■ Information
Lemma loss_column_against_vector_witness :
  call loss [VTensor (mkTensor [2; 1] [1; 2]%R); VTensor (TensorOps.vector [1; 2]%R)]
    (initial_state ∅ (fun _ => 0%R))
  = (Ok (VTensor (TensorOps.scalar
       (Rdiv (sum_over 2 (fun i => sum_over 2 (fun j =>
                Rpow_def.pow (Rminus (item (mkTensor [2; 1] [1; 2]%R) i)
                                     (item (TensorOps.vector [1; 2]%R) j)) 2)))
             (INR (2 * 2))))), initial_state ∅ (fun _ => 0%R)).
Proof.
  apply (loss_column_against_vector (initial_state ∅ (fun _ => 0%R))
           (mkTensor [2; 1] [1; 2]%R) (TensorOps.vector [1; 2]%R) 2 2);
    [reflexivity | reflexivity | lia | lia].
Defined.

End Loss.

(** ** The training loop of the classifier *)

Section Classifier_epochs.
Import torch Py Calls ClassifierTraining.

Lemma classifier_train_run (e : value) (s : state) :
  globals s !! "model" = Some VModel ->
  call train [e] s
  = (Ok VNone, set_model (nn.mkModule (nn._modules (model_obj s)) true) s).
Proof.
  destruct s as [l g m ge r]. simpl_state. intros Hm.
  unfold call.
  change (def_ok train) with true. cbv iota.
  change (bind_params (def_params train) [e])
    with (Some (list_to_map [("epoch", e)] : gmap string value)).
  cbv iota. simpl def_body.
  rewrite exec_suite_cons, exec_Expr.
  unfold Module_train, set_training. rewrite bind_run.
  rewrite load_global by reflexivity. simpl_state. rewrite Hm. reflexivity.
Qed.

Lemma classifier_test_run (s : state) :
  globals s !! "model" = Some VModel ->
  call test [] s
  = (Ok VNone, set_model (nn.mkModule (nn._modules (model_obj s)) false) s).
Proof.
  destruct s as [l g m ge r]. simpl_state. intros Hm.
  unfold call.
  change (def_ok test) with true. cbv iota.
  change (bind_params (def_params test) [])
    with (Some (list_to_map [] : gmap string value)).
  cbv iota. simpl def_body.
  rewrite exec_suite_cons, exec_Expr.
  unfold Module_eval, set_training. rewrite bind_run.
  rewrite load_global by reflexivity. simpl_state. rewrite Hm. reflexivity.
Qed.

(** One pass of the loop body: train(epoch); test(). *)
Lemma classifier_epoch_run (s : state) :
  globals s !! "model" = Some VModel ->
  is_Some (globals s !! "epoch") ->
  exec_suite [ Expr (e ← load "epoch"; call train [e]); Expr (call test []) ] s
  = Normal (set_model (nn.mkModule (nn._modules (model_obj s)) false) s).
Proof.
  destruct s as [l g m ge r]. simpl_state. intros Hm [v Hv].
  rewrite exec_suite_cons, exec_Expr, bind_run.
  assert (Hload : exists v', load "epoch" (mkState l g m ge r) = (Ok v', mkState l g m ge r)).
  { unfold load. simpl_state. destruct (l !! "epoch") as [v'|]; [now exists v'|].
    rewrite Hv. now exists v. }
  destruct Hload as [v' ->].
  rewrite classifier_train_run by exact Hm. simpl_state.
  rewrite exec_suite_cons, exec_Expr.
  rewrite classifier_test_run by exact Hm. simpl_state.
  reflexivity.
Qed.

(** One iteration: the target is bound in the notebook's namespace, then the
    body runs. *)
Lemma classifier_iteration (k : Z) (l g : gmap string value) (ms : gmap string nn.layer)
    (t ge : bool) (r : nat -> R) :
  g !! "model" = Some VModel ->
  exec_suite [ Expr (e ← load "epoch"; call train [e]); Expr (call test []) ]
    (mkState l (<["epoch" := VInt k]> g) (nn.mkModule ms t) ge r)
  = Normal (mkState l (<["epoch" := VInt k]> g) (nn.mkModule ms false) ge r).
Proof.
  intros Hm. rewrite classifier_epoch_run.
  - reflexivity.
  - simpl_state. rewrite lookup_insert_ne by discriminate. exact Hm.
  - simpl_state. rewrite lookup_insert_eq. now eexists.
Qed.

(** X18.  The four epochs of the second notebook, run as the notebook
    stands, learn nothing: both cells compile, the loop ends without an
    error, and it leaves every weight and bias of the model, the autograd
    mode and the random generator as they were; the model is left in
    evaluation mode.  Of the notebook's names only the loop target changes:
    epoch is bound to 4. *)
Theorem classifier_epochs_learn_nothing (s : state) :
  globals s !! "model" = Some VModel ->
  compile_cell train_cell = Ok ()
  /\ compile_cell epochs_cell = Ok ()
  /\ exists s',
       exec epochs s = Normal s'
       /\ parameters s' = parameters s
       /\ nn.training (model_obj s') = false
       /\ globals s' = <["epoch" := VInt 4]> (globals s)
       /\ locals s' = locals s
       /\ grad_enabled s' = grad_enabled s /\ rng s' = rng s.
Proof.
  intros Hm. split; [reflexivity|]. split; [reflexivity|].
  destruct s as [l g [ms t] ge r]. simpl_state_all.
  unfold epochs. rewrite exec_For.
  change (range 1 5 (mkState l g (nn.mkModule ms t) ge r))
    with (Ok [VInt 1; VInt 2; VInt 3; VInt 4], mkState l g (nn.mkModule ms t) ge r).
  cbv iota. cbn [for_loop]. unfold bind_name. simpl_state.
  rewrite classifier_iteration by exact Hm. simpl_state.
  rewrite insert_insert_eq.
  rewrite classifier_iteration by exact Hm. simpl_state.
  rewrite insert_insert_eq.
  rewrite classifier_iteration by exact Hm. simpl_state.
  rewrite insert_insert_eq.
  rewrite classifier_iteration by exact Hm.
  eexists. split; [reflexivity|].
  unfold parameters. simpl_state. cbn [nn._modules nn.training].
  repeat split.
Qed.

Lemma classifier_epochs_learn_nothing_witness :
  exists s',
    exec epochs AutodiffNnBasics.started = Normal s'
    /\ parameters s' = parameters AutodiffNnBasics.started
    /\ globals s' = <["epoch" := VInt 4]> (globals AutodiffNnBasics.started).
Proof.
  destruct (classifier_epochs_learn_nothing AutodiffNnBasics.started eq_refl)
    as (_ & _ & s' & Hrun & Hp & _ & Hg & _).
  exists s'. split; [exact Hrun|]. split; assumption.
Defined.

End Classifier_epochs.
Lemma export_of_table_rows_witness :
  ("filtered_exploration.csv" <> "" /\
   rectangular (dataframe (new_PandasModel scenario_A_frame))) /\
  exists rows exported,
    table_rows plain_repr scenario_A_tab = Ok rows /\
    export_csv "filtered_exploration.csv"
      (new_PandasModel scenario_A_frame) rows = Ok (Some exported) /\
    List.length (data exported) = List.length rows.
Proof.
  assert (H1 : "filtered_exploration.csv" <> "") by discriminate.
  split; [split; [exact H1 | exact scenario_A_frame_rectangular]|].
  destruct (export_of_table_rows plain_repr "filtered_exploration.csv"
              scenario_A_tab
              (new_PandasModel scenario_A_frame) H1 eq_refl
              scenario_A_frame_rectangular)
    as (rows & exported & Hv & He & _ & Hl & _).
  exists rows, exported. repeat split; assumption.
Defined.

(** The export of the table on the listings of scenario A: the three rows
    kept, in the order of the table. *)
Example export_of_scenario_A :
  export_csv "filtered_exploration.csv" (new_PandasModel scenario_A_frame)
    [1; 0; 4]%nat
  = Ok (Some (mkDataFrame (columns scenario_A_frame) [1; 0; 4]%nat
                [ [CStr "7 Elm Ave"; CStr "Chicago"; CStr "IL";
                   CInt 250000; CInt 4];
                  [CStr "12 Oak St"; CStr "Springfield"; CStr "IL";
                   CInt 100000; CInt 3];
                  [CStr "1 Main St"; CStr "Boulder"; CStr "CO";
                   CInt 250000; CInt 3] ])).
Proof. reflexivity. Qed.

■ Task to carry out
Find "scenario_A_frame) [1; 0; 4]%nat" in the material above; set down exactly the line holding it and every line after it, through the last, and no others.

■ Solution
  = Ok (Some (mkDataFrame (columns scenario_A_frame) [1; 0; 4]%nat
                [ [CStr "7 Elm Ave"; CStr "Chicago"; CStr "IL";
                   CInt 250000; CInt 4];
                  [CStr "12 Oak St"; CStr "Springfield"; CStr "IL";
                   CInt 100000; CInt 3];
                  [CStr "1 Main St"; CStr "Boulder"; CStr "CO";
                   CInt 250000; CInt 3] ])).
Proof. reflexivity. Qed.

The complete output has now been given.